Adding multi-tenancy to a DDD Rails app

… and check why 5600+ Rails engineers read also this

Adding multi-tenancy to a DDD Rails app

Many businesses when they set out to create some software they need, don’t know that one day, they might need multi-tenancy.

This is one of the features, that is not easy for programmers to add later easily. It might take months or even years.

Let me describe how I approached this in an ecommerce app. Essentially, the idea is to allow to create multiple stores, where previously it was one (or actually lack of any, all resources were global).

The ecommerce project

The project I am talking about is called ecommerce and it is part of the RailsEventStore (RES) organization on github. It started as a sample application for RES but over the last 10 years it grew to some kind of utopian Rails/DDD/CQRS/Events project.

This project does run on production, but it’s not really a production project. It’s more of a visionary/educational project to show a Rails codebase that can be highly modular in a DDD fashion.

In this project, there was no concept of a Store. All the main resources were global, as in Order.all etc.

Similarly, the events didn’t have any data or metadata that would point to a specific store.

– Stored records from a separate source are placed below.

(** * xapi-ai-format: the export logic of [js/app.js]

    A shallow embedding of the functions of [js/app.js] that carry the
    export logic (anonymisation, duration conversion, response-pattern
    parsing, the pagination engine, the tabular row extraction and the three
    encoders), and the properties of the specification stated over it.

    Conventions of the embedding.
    - A JavaScript string is a [string]: a sequence of code units, of which
      the model keeps those below 256.
    - A JavaScript value is a [value]; [Undefined] is the result of reading
      a property that is not there.  A finite number is the rational that
      it denotes; the arithmetic of [iso8601ToSeconds] is that of binary64,
      rounded to the nearest number with ties to even.
    - A computation that may throw returns a [completion]. *)

From Stdlib Require Import List String Ascii Bool Arith ZArith QArith Lia.
From Stdlib Require Import DecimalString.
From Stdlib Require Qcanon.
Import ListNotations.

Local Open Scope list_scope.
Local Open Scope string_scope.

(** ** Exceptions and completions *)

(** The exceptions the code can raise, with their [message].  The text of
    the message of a built-in exception is chosen by the engine. *)
Inductive exn : Type :=
| TypeError (message : string)
| SyntaxError (message : string)
| RangeError (message : string)
| Error (message : string).

Definition message (e : exn) : string :=
  match e with
  | TypeError m | SyntaxError m | RangeError m | Error m => m
  end.

Definition is_TypeError (e : exn) : bool :=
  match e with TypeError _ => true | _ => false end.
Definition is_SyntaxError (e : exn) : bool :=
  match e with SyntaxError _ => true | _ => false end.
Definition is_RangeError (e : exn) : bool :=
  match e with RangeError _ => true | _ => false end.

Inductive completion (A : Type) : Type :=
| Return (a : A)
| Throw (e : exn).
Arguments Return {A} a.
Arguments Throw {A} e.

Definition bind {A B : Type} (m : completion A) (f : A -> completion B)
  : completion B :=
  match m with
  | Return a => f a
  | Throw e => Throw e
  end.

Notation "x <- m ;; k" := (bind m (fun x => k))
  (at level 61, m at next level, right associativity).

Definition throws {A : Type} (m : completion A) : bool :=
  match m with Throw _ => true | Return _ => false end.

(** ** Strings *)

Definition newline : string := String (ascii_of_nat 10) "".

(** [s.charAt(0)]: the first code unit, or the empty string. *)
Definition charAt0 (s : string) : string :=
  match s with
  | "" => ""
  | String c _ => String c ""
  end.

Fixpoint mem_char (c : ascii) (s : string) : bool :=
  match s with
  | "" => false
  | String d s' => Ascii.eqb c d || mem_char c s'
  end.

(** [s.startsWith(p)], the test behind the search for an occurrence. *)
Fixpoint starts_with (p s : string) : bool :=
  match p, s with
  | "", _ => true
  | String _ _, "" => false
  | String a p', String b s' => Ascii.eqb a b && starts_with p' s'
  end.

(** [c.repeat(n)] for a count [n]; a negative count is a [RangeError]. *)
Fixpoint replicate (n : nat) (s : string) : string :=
  match n with
  | O => ""
  | S n' => s ++ replicate n' s
  end.

Definition repeat_str (s : string) (count : Z) : completion string :=
  if (count <? 0)%Z then Throw (RangeError ("Invalid count value: " ++
      NilZero.string_of_int (Z.to_int count)))
  else Return (replicate (Z.to_nat count) s).

(** [s.split(sep)] for a non-empty separator [sep]: the pieces between the
    occurrences of [sep], found from left to right.  [skip] counts the code
    units of an occurrence that remain to be passed over. *)
Fixpoint split_from (sep : string) (skip : nat) (s : string) : list string :=
  match s with
  | "" => [""]
  | String c s' =>
      match skip with
      | S n => split_from sep n s'
      | O =>
          if starts_with sep s then "" :: split_from sep (String.length sep - 1) s'
          else match split_from sep 0 s' with
               | piece :: pieces => String c piece :: pieces
               | [] => [String c ""]
               end
      end
  end.

Definition split (sep s : string) : list string := split_from sep 0 s.

(** [s.replace(pat, rep)] for a non-empty string pattern: the first
    occurrence only. *)
Fixpoint drop (n : nat) (s : string) : string :=
  match n, s with
  | O, _ => s
  | S n', String _ s' => drop n' s'
  | S _, "" => ""
  end.

Fixpoint replace_first (pat rep s : string) : string :=
  match s with
  | "" => ""
  | String c s' =>
      if starts_with pat s then rep ++ drop (String.length pat) s
      else String c (replace_first pat rep s')
  end.

Fixpoint join (sep : string) (l : list string) : string :=
  match l with
  | [] => ""
  | [x] => x
  | x :: rest => x ++ sep ++ join sep rest
  end.

(** ** Values *)

Unset Elimination Schemes.
Inductive value : Type :=
| Undefined
| Null
| Bool (b : bool)
| Num (q : Q)                   (* a finite number *)
| Infinity
| Str (s : string)
| Arr (elements : list value)
| Obj (properties : list (string * value)).
Set Elimination Schemes.

(** Truthiness ([ToBoolean]). *)
Definition truthy (v : value) : bool :=
  match v with
  | Undefined | Null => false
  | Bool b => b
  | Num q => negb (Qeq_bool q 0)
  | Infinity => true
  | Str s => negb (s =? "")
  | Arr _ | Obj _ => true
  end.

Fixpoint lookup (k : string) (properties : list (string * value)) : value :=
  match properties with
  | [] => Undefined
  | (k', v) :: rest => if k =? k' then v else lookup k rest
  end.

(** [v.k] for the property names the code reads ([actor], [mbox], [verb],
    [display], [object], [definition], [name], [id], [timestamp], [result],
    [duration], [response], [choices], [correctResponsesPattern],
    [responses], [success], [description], [und], [statements], [more]):
    none of them is a property of the prototypes of strings, numbers,
    booleans or arrays, so reading one from a primitive or an array gives
    [Undefined]; reading from [null] or [undefined] throws. *)
Definition get (v : value) (k : string) : completion value :=
  match v with
  | Undefined =>
      Throw (TypeError ("Cannot read properties of undefined (reading '" ++ k ++ "')"))
  | Null =>
      Throw (TypeError ("Cannot read properties of null (reading '" ++ k ++ "')"))
  | Obj properties => Return (lookup k properties)
  | _ => Return Undefined
  end.
(** The civil date of every day number is a valid date, and it is the date
    of that day. *)
Lemma civil_from_days_correct (z : Z) :
  let '(y, m, d) := civil_from_days z in
  valid_date y m d = true /\ days_from_civil y m d = z.
Proof.
  unfold civil_from_days. cbv zeta.
  set (z' := z + 719468). set (era := z' / 146097).
  set (doe := z' - era * 146097).
  assert (Hdoe : 0 <= doe < 146097).
  { pose proof (Z.div_mod z' 146097 ltac:(lia)) as E.
    pose proof (Z.mod_pos_bound z' 146097 ltac:(lia)) as B.
    unfold doe, era. lia. }
  assert (Hz : z = era * 146097 + doe - 719468) by (unfold doe, z'; lia).
  clearbody doe. clearbody era. clear z'.
  fold (year_of_era doe).
  destruct (year_of_era_spec doe Hdoe) as (Hk & Hlo & Hhi).
  set (k := year_of_era doe) in *. clearbody k.
  assert (Hstart : 365 * k + k / 4 - k / 100 = days_before_year (k + 1)).
  { unfold days_before_year. replace (k + 1 - 1) with k by lia.
    rewrite (Z.div_small k 400) by lia. lia. }
  rewrite Hstart.
  pose proof (days_before_year_next (k + 1)) as Hnext.
  replace (k + 1 + 1) with (k + 2) in Hnext by lia.
  pose proof (days_before_year_next k) as Hthis.
  pose proof (leap_day_range (k + 1)) as Hl1.
  set (doy := doe - days_before_year (k + 1)).
  assert (Hdoy : 0 <= doy < 365 + leap_day (k + 1)) by (unfold doy; lia).
  assert (Hdoe' : doe = doy + days_before_year (k + 1)) by (unfold doy; lia).
  clearbody doy.
  set (mp := (5 * doy + 2) / 153).
  pose proof (Z.div_mod (5 * doy + 2) 153 ltac:(lia)) as Emp.
  pose proof (Z.mod_pos_bound (5 * doy + 2) 153 ltac:(lia)) as Bmp.
  fold mp in Emp. set (r1 := (5 * doy + 2) mod 153) in *. clearbody r1.
  clearbody mp.
  set (s := (153 * mp + 2) / 5).
  pose proof (Z.div_mod (153 * mp + 2) 5 ltac:(lia)) as Es.
  pose proof (Z.mod_pos_bound (153 * mp + 2) 5 ltac:(lia)) as Bs.
  fold s in Es. set (r2 := (153 * mp + 2) mod 5) in *. clearbody r2.
  clearbody s.
  assert (Hy : forall j, days_before_year (k + j + era * 400)
                         = days_before_year (k + j) + 146097 * era).
  { intros j. replace (k + j + era * 400) with (k + j + 400 * era) by lia.
    apply days_before_year_shift. }
  assert (Hl : forall j, leap_day (k + j + era * 400) = leap_day (k + j)).
  { intros j. replace (k + j + era * 400) with (k + j + 400 * era) by lia.
    apply leap_day_shift. }
  pose proof (Hy 0) as Hy0. pose proof (Hy 1) as Hy1.
  pose proof (Hl 0) as Hl0. pose proof (Hl 1) as Hl1'.
  replace (k + 0 + era * 400) with (k + era * 400) in * by lia.
  replace (k + 1 + era * 400) with (k + era * 400 + 1) in * by lia.
  replace (k + 0) with k in * by lia.
  assert (Hcases : mp = 0 \/ mp = 1 \/ mp = 2 \/ mp = 3 \/ mp = 4 \/ mp = 5 \/
                   mp = 6 \/ mp = 7 \/ mp = 8 \/ mp = 9 \/ mp = 10 \/ mp = 11)
    by lia.
  change (days_before_year 1970) with 719162 in *.
  unfold valid_date, days_from_civil.
  change (days_before_year 1970) with 719162.
  repeat (destruct Hcases as [Hm|Hcases]); try rename Hcases into Hm;
    subst mp; cbn [Z.ltb Z.leb Z.compare Pos.compare Pos.compare_cont
                   Z.add Z.sub Z.opp Z.pos_sub Pos.add Pos.succ Pos.pred_double
                   Z.to_nat Pos.to_nat Pos.iter_op Nat.add Init.Nat.add
                   Z.succ_double Z.pred_double Z.double Pos.add_carry
                   andb Z.eqb Pos.eqb].
  all: repeat match goal with
              | |- context [Pos.to_nat ?p] =>
                  let n := eval compute in (Pos.to_nat p) in
                  change (Pos.to_nat p) with n
              end.
  all: match goal with
       | |- context [days_in_month ?y ?m] =>
           pose proof (days_in_month_table y) as Hdim;
           pose proof (days_before_month_table y) as Hdbm
       end.
  all: decompose [and] Hdim; decompose [and] Hdbm.
  all: repeat match goal with
              | H : days_in_month _ _ = _ |- _ => rewrite ?H; clear H
              | H : days_before_month _ _ = _ |- _ => rewrite ?H; clear H
              end.
  all: rewrite ?Hy0, ?Hy1, ?Hl0, ?Hl1'.
  all: split; [rewrite ?andb_true_iff, ?Z.leb_le|]; lia.
Qed.
(** Step 4 (lines 129-140): the list [vertices] before it is sorted. *)
Definition candidates (merged : list Line) (img_shape : Shape)
  : list (Point * R) :=
  let '(height, width) := img_shape in
  let margin := (border_margin img_shape * 2)%Z in
  let c := centroid merged in
  flat_map
    (fun pair : Line * Line =>
       let '(line1, line2) := pair in
       match find_line_intersection line1 line2 with
       | None => []
       | Some (x, y) =>
           if ((margin <=? x) && (x <=? width - margin) &&
               (margin <=? y) && (y <=? height - margin))%Z
           then [((x, y), dist_to_center c (x, y))]
           else []
       end)
    (Py.combinations2 (firstn 10 merged)).

(** Line 143: [vertices.sort(key=lambda v: v[1])]. *)
Definition ranked (merged : list Line) (img_shape : Shape)
  : list (Point * R) :=
  Py.sorted snd false (candidates merged img_shape).

(** Line 148. *)
Definition is_dup (tolerance : Z) (unique : list Point) (v : Point) : bool :=
  existsb (fun u : Point =>
             (Z.abs (fst v - fst u) <? tolerance)%Z &&
             (Z.abs (snd v - snd u) <? tolerance)%Z)
          unique.

(** Lines 145-150. *)
Definition dedup (tolerance : Z) (vertices : list (Point * R)) : list Point :=
  fold_left (fun unique (vd : Point * R) =>
               let '(v, dist) := vd in
               if is_dup tolerance unique v then unique else unique ++ [v])
            vertices [].

Definition find_triangle_vertices (lines : list Line) (img_shape : Shape)
  : IO (list Point) :=
  print (LogProcessing (length lines)) ;;
  let filtered_lines := filter_border_lines lines img_shape in
  print (LogAfterFiltering (length filtered_lines)) ;;
  let sorted_lines := Py.sorted get_line_length true filtered_lines in
  print (LogTopLengths
           (map (fun l => Float.int (get_line_length l)) (firstn 5 sorted_lines))) ;;
  let merged_lines := merge_similar_lines (firstn 50 sorted_lines) 15 in
  print (LogAfterMerging (length merged_lines)) ;;
  if (length merged_lines <? 3)%nat then
    print LogNotEnough ;;
    ret []
  else
    let '(centroid_x, centroid_y) := centroid merged_lines in
    print (LogCentroid (Float.int centroid_x) (Float.int centroid_y)) ;;
    let vertices := ranked merged_lines img_shape in
    let unique := dedup (tolerance img_shape) vertices in
    print (LogFound (length unique)) ;;
    ret (firstn 3 unique).

End TriangleDetector.

(** ** Properties the claims are stated with *)

Module Properties.
Import TriangleDetector.

(** Two points that the test of line 148 does not identify. *)
Definition apart (tol : Z) (u v : Point) : Prop :=
  ~ ((Z.abs (fst u - fst v) < tol)%Z /\ (Z.abs (snd u - snd v) < tol)%Z).

(** The square of [get_line_length], an integer. *)
Definition square_length (line : Line) : Z :=
  let '(x1, y1, x2, y2) := line in ((x2 - x1) ^ 2 + (y2 - y1) ^ 2)%Z.

(** Two different members of one cluster whose orientations are at least
    the threshold apart. *)
Definition merges_far_pair (lines : list Line) (angle_thresh : R) : Prop :=
  exists (g : Group) (a b : Line),
    In g (clusters lines angle_thresh)
    /\ In a (members g) /\ In b (members g) /\ a <> b
    /\ angle_thresh <= angle_diff (get_line_angle a) (get_line_angle b).

End Properties.

(** ** Ranking the candidates *)

Module Ranking.
Import TriangleDetector.




End Ranking.

(** ** Inputs of three scenarios *)

Module Scenarios.
Import TriangleDetector.

(** A right triangle whose corners touch the frame. *)
Definition edge_A : Line := (0, 0, 100, 0)%Z.
Definition edge_B : Line := (100, 0, 0, 100)%Z.
Definition edge_C : Line := (0, 100, 0, 0)%Z.
Definition edge_triangle : list Line := [edge_A; edge_B; edge_C].

Definition frame : Shape := (120, 120)%Z.

(** The same triangle moved 20 pixels into the frame. *)
Definition inner_A : Line := (20, 20, 100, 20)%Z.
Definition inner_B : Line := (100, 20, 20, 100)%Z.
Definition inner_C : Line := (20, 100, 20, 20)%Z.
Definition inner_triangle : list Line := [inner_A; inner_B; inner_C].

(** A vertical segment between two diagonals. *)
Definition fan_V : Line := (0, 0, 0, 200)%Z.
Definition fan_D1 : Line := (0, 0, 100, 100)%Z.
Definition fan_D2 : Line := (0, 0, 100, -100)%Z.
Definition fan : list Line := [fan_V; fan_D1; fan_D2].

End Scenarios.

(** ** Auxiliary notions for the loops and the geometry *)

Module Auxiliary.
Import TriangleDetector.

(** The lines of [lines], enumerated from [i], that [used] does not mark. *)
Fixpoint unused_from (lines : list Line) (i : nat) (used : list bool)
  : list Line :=
  match lines with
  | [] => []
  | line :: rest =>
      if nth i used false then unused_from rest (S i) used
      else line :: unused_from rest (S i) used
  end.

(** The real point [(X, Y)] lies on the infinite line through the endpoints
    of [line]. *)
Definition on_line (line : Line) (X Y : R) : Prop :=
  let '(x1, y1, x2, y2) := line in
  (X - IZR x1) * IZR (y2 - y1) = (Y - IZR y1) * IZR (x2 - x1).

(** The segment with its endpoints exchanged. *)
Definition reversed (line : Line) : Line :=
  let '(x1, y1, x2, y2) := line in (x2, y2, x1, y1).

(** The rectangle of line 138 in which a vertex has to lie. *)
Definition inside_margin (img_shape : Shape) (p : Point) : Prop :=
  let '(height, width) := img_shape in
  let margin := (border_margin img_shape * 2)%Z in
  (margin <= fst p <= width - margin)%Z /\ (margin <= snd p <= height - margin)%Z.

End Auxiliary.

(** ** The drawing of the triangle

    [draw_triangle] of [src/triangle_detector.py].  The pixels are not
    modelled: an image is known by the number of its axes, and the function
    by the sequence of what it prints and of the [cv2] calls it makes on its
    copy of the image. *)

Module Drawing.
Import TriangleDetector.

class OrderConfirmed < Infra::Event
  attribute :order_id, Infra::Types::UUID
end

Another idea related to this whole project is that those events (and wider - domains/bounded contexts) are generic in their nature. As such they can be used in other apps without changes.

Just to prove this point that the domains can be reused, another rails app (pricing_catalog_rails_app) exists which requires (as gems) the existing bounded contexts.

The obvious solution - add store_id to all commands/events

When I talked to people, how they would approach adding multi-tenancy here this idea repeated. You need to extend existing events and commands with store_id.

I don’t like such invasive approaches by default.

Also, the domains reusability aspect - while still working, would be less elegant. Some event data would exist but never used in other apps (which don’t need multi-tenancy).

It’s definitely a concept that would work - so if you don’t have such abstract needs as reusability, this may be the way to go.

The different schema approach

Another obvious solution is to use some database concepts. Create a new schema per tenant or a new db.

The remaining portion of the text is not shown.